TASK REQUIREMENTS:
The required output is the exact run of lines below that opens at the line with "From Stdlib Require Floats.SpecFloat." and closes at the line with "(xs : list json)".

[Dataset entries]
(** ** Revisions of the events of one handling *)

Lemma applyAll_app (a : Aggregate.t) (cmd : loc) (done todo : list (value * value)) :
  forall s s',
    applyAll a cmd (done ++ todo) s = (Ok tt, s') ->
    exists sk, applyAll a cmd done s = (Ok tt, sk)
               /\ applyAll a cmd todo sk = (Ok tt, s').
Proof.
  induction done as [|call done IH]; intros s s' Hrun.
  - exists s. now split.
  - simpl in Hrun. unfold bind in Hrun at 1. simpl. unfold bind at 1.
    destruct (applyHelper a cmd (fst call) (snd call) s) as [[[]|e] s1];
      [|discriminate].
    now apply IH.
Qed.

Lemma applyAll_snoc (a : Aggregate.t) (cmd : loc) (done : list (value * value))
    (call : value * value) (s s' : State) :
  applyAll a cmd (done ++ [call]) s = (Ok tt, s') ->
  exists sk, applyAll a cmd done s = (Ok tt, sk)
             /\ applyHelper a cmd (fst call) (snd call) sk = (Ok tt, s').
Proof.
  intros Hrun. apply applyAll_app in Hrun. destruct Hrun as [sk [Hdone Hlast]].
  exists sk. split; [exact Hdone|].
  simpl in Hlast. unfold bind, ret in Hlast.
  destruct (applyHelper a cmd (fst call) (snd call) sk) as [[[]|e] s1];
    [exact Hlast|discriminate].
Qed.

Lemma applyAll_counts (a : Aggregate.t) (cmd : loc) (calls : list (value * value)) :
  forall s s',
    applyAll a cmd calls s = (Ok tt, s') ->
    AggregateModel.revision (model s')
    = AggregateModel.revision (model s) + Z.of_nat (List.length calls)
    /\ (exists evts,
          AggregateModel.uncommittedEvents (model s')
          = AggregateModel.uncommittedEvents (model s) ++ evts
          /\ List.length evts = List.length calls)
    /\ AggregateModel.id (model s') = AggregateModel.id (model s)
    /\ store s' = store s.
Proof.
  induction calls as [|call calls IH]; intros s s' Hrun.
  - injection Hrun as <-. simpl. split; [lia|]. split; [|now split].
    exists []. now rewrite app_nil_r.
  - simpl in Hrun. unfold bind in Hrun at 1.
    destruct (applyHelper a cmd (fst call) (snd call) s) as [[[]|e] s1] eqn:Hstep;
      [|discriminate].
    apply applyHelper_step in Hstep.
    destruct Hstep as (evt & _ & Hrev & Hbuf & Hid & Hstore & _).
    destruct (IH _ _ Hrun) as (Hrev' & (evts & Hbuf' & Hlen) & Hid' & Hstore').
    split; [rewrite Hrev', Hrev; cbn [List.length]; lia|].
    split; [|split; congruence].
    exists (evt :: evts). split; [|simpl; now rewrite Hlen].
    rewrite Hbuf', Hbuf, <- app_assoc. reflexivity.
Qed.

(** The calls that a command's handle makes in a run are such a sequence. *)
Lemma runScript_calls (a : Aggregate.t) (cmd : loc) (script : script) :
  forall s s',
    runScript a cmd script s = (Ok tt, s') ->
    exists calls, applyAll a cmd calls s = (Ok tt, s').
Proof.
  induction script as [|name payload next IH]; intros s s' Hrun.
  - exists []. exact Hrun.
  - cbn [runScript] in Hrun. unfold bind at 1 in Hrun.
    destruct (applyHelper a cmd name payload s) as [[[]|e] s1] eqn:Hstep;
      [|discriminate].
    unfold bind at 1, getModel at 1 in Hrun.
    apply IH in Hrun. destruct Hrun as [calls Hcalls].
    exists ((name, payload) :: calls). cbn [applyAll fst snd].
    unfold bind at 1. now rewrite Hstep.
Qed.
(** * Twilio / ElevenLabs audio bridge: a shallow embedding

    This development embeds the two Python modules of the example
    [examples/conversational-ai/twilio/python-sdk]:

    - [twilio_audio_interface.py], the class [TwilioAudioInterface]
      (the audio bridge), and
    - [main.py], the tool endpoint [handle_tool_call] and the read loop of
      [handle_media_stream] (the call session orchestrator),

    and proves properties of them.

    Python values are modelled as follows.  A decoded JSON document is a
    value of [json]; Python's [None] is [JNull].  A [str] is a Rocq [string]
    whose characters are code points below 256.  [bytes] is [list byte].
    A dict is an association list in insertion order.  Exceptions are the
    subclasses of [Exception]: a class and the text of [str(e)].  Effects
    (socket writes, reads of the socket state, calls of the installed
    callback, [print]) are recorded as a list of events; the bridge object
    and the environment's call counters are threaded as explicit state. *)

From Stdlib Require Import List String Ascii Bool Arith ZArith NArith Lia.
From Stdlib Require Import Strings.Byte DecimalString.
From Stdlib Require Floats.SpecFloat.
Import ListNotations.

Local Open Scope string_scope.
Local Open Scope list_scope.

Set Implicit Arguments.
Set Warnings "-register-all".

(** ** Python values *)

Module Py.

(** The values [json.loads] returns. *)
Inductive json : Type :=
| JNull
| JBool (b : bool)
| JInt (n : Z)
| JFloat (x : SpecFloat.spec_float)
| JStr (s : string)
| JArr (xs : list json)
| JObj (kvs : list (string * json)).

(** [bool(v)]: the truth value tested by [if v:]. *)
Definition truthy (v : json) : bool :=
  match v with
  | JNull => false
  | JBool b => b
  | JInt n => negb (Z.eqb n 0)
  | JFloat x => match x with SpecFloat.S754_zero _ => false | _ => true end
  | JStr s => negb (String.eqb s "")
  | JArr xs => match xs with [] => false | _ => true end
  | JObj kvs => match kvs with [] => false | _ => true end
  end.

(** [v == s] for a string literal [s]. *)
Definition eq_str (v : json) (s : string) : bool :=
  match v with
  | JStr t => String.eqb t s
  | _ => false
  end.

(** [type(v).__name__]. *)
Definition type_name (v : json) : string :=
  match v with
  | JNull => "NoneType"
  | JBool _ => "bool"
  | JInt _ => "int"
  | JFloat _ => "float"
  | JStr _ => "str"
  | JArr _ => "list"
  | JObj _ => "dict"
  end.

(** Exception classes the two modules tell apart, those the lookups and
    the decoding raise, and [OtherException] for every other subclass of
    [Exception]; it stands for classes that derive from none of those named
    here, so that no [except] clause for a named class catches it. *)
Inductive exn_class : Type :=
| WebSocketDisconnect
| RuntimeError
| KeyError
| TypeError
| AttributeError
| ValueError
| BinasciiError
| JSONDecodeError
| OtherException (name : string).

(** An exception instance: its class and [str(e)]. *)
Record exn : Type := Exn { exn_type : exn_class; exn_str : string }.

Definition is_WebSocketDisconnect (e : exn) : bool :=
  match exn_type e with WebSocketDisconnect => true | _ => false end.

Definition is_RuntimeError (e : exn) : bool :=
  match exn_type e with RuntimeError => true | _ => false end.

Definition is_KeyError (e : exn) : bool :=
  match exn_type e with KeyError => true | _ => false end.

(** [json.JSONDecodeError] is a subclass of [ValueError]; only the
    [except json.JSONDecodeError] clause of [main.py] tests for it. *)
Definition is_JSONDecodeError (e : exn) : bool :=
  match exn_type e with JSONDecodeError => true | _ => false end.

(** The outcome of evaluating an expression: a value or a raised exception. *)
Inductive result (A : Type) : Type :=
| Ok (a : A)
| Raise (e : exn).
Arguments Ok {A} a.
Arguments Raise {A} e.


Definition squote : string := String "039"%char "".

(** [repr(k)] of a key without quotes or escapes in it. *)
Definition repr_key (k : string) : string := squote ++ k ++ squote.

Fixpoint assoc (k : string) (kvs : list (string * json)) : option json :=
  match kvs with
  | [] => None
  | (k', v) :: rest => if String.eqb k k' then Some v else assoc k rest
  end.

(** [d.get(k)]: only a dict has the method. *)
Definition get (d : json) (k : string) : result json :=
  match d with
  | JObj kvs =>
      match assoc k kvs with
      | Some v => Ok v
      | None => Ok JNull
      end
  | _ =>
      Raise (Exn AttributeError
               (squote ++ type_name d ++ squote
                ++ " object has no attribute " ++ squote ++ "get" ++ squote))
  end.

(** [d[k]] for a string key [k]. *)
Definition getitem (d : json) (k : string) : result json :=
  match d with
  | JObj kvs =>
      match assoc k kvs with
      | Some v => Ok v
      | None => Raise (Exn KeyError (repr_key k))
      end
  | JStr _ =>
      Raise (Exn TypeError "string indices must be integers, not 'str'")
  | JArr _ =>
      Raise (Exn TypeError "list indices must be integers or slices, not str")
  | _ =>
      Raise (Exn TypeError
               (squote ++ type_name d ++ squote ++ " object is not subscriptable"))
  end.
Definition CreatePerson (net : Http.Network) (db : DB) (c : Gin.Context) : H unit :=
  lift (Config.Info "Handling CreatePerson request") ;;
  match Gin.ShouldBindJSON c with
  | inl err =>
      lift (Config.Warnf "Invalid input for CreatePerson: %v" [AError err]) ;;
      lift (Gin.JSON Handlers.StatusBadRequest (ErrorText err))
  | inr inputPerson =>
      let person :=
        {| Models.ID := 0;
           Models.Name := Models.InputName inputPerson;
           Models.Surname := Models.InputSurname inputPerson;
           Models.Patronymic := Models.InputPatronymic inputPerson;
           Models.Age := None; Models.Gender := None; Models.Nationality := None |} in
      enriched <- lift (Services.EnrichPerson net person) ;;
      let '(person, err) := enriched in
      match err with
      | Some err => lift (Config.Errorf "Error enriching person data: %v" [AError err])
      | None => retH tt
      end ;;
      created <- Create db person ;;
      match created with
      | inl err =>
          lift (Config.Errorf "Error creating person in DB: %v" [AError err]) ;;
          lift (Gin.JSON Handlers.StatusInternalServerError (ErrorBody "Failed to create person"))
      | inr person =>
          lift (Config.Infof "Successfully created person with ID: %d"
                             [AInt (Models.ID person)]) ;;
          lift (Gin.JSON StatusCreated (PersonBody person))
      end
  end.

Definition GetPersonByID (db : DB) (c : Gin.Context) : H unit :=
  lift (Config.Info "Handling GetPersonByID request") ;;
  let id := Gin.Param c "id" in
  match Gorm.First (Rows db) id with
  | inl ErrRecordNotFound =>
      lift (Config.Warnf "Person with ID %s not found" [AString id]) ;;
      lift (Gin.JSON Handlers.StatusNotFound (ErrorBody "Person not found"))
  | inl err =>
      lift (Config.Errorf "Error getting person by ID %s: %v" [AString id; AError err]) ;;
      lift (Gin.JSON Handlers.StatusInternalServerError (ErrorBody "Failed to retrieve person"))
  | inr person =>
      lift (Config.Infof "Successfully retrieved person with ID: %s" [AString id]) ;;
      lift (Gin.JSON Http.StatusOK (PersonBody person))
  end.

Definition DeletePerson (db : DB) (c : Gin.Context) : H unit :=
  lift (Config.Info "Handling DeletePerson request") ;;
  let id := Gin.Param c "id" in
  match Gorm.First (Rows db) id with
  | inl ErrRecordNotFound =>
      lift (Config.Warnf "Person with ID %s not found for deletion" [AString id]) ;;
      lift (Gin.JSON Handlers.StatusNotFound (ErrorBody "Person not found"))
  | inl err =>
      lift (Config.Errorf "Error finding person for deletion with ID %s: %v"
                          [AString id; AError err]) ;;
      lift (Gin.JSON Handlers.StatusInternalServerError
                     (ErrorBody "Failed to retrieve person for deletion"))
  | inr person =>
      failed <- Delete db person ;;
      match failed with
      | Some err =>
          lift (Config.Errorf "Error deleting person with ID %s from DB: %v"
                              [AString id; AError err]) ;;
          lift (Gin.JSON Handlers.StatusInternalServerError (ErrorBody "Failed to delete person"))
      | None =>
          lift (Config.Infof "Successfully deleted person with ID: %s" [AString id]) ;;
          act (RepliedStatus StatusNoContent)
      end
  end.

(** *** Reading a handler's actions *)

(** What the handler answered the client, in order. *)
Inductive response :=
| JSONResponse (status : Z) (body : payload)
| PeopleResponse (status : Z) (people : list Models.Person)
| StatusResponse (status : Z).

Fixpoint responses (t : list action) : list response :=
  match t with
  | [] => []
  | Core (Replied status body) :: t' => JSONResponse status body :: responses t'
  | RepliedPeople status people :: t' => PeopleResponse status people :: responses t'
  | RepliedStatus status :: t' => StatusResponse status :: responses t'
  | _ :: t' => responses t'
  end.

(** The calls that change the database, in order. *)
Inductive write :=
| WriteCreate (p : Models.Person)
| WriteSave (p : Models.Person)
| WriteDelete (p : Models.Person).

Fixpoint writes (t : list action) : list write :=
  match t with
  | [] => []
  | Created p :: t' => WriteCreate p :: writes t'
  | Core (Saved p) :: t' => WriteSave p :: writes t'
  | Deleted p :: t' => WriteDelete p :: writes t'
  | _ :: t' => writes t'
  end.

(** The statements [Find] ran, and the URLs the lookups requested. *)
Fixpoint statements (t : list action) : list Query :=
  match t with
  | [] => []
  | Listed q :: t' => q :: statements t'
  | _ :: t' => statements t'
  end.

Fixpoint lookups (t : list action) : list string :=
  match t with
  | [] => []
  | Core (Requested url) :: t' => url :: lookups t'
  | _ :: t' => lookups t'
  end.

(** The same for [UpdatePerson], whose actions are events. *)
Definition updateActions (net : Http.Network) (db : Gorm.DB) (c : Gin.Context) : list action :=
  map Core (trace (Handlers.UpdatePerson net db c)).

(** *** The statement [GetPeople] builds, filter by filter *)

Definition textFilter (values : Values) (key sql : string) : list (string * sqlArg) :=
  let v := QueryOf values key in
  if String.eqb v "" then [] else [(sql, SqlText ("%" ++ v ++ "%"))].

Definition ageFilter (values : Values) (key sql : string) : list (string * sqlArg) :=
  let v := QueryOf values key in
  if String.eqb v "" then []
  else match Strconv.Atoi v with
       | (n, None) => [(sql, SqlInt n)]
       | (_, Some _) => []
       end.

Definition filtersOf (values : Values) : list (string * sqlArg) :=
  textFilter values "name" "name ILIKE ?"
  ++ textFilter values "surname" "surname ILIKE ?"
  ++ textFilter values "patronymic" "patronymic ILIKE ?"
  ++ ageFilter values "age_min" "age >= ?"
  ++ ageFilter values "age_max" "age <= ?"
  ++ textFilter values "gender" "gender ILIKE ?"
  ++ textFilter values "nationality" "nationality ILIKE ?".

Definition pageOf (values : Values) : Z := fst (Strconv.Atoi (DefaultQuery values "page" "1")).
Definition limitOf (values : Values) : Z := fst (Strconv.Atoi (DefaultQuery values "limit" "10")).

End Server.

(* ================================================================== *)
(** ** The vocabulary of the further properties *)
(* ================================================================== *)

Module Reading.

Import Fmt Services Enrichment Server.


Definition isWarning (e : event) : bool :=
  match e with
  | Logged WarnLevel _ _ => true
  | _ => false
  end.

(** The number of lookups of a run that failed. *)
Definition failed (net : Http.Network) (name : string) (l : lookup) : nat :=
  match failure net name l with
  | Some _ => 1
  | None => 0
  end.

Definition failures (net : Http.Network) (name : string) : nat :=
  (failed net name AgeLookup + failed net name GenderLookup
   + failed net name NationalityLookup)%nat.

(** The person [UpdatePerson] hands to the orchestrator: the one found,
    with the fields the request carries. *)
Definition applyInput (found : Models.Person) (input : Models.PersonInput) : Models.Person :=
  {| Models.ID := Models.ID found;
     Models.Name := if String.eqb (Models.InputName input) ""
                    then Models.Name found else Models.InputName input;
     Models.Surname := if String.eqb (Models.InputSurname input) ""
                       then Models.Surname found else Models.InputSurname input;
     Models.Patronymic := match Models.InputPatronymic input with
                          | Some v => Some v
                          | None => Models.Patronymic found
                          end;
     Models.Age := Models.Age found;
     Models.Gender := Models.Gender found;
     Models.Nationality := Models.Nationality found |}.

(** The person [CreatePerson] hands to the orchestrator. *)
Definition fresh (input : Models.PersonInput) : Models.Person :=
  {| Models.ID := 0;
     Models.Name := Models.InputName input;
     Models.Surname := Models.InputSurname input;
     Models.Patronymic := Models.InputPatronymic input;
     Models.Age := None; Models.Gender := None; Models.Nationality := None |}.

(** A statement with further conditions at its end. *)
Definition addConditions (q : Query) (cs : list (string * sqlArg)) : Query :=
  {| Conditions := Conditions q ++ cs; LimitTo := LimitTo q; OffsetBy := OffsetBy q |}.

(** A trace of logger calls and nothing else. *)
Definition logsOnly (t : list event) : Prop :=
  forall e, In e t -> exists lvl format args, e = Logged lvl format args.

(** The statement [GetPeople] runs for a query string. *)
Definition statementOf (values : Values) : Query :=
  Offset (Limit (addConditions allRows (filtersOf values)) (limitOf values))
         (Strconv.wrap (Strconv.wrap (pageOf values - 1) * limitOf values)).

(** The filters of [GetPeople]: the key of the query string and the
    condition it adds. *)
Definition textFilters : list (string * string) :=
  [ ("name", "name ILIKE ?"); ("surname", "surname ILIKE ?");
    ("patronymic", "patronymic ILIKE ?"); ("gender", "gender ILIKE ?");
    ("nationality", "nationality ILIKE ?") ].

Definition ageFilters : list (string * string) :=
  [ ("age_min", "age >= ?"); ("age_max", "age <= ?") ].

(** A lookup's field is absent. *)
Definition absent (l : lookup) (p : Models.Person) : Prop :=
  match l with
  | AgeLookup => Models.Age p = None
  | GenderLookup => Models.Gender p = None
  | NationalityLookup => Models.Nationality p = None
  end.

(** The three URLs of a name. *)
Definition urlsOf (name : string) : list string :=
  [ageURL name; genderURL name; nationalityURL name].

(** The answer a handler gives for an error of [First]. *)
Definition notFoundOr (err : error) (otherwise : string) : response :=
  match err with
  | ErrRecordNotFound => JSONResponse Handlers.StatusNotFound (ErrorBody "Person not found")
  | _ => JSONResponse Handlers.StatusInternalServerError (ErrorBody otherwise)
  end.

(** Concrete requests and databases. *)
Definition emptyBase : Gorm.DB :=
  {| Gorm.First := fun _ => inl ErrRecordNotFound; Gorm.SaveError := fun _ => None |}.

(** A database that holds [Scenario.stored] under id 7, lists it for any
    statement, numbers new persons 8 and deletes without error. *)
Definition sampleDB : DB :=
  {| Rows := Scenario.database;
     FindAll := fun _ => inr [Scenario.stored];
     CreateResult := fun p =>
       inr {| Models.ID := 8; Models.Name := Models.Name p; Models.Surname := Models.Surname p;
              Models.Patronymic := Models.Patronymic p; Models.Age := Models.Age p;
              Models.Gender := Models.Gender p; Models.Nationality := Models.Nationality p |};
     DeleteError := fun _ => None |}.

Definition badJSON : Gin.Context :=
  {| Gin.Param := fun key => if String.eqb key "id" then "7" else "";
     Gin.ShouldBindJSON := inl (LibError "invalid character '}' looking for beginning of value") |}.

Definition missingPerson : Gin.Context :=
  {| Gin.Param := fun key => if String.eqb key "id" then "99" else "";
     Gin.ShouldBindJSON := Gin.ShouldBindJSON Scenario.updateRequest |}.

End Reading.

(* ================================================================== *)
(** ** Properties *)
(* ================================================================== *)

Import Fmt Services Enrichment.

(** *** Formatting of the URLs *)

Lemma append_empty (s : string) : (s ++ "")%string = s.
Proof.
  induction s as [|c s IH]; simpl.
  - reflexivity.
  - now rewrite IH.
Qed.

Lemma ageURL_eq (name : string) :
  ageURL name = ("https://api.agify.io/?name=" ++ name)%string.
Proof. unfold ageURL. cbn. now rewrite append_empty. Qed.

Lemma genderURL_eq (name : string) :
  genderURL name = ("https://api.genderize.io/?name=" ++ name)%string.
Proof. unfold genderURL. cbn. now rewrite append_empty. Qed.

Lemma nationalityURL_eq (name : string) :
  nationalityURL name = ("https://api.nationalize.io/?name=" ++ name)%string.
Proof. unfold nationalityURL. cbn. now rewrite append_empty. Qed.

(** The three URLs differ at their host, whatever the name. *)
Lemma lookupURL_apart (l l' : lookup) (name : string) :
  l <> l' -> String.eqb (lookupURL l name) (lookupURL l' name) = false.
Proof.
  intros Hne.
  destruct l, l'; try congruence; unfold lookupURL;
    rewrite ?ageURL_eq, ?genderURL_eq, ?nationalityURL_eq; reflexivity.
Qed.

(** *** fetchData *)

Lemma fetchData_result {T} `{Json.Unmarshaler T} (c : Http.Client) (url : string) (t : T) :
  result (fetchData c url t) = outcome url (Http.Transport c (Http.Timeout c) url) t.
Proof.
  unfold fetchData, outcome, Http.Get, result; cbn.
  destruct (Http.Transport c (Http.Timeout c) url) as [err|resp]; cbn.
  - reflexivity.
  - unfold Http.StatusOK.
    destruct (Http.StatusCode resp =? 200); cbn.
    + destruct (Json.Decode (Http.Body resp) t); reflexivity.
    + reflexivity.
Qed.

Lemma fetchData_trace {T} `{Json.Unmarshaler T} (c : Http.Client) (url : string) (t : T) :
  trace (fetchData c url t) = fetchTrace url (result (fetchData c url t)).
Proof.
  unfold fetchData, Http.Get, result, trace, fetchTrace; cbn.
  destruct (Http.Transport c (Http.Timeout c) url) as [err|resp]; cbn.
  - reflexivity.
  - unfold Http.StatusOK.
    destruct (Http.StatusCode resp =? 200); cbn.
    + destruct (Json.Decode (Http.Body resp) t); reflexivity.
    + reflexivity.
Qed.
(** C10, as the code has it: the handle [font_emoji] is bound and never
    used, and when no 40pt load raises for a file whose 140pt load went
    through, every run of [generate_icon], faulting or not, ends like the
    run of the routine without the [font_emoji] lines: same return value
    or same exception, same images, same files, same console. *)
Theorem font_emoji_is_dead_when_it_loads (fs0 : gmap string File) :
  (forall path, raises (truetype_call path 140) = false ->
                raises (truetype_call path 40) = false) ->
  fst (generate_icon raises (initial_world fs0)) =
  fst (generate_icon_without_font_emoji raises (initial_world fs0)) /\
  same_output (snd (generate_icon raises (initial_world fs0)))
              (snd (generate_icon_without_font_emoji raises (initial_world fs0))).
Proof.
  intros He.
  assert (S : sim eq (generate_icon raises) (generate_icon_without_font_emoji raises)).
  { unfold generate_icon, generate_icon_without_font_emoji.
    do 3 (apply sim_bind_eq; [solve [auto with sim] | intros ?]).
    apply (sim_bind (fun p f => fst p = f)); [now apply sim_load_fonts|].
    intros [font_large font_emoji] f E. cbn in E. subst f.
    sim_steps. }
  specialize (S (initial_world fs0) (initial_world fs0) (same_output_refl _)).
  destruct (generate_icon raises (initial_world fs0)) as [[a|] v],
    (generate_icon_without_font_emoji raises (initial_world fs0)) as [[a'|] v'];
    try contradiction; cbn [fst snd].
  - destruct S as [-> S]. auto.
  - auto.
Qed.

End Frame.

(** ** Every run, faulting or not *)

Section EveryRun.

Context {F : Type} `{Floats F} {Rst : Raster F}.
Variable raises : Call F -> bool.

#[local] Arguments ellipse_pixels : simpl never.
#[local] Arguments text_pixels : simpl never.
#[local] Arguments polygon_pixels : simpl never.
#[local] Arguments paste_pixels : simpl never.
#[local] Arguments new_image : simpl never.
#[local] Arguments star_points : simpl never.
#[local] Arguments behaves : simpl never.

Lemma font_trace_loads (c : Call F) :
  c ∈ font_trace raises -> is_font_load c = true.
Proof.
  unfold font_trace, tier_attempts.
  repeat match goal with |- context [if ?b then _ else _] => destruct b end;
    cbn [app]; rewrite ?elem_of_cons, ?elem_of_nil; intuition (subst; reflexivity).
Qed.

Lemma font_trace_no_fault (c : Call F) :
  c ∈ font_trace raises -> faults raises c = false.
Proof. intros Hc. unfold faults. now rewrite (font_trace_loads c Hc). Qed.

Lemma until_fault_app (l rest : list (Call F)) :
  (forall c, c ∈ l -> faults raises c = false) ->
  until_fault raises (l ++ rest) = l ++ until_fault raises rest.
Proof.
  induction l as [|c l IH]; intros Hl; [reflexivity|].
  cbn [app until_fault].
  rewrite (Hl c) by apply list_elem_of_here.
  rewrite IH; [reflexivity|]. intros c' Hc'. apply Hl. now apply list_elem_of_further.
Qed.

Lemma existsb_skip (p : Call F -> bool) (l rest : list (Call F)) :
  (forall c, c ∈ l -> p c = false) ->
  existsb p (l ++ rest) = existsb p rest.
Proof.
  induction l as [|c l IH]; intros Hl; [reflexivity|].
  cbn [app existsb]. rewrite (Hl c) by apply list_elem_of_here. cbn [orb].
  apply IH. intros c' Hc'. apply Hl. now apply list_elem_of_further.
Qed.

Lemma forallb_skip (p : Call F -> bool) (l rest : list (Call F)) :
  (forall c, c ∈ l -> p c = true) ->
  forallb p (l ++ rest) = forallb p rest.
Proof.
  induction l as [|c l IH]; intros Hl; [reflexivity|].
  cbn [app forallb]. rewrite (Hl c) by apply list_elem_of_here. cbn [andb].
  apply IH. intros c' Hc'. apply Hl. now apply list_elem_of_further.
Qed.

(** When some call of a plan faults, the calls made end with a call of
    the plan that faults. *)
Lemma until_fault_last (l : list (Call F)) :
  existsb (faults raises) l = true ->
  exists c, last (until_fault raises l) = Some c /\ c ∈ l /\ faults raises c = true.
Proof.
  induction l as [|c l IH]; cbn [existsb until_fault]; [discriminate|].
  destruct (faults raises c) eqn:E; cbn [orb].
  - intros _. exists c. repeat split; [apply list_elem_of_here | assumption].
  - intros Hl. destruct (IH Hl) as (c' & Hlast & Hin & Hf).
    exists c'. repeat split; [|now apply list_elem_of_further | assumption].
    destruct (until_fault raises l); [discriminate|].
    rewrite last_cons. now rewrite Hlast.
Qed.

RESPONSE FOR THIS EXERCISE:
From Stdlib Require Floats.SpecFloat.
Import ListNotations.

Local Open Scope string_scope.
Local Open Scope list_scope.

Set Implicit Arguments.
Set Warnings "-register-all".

(** ** Python values *)

Module Py.

(** The values [json.loads] returns. *)
Inductive json : Type :=
| JNull
| JBool (b : bool)
| JInt (n : Z)
| JFloat (x : SpecFloat.spec_float)
| JStr (s : string)
| JArr (xs : list json)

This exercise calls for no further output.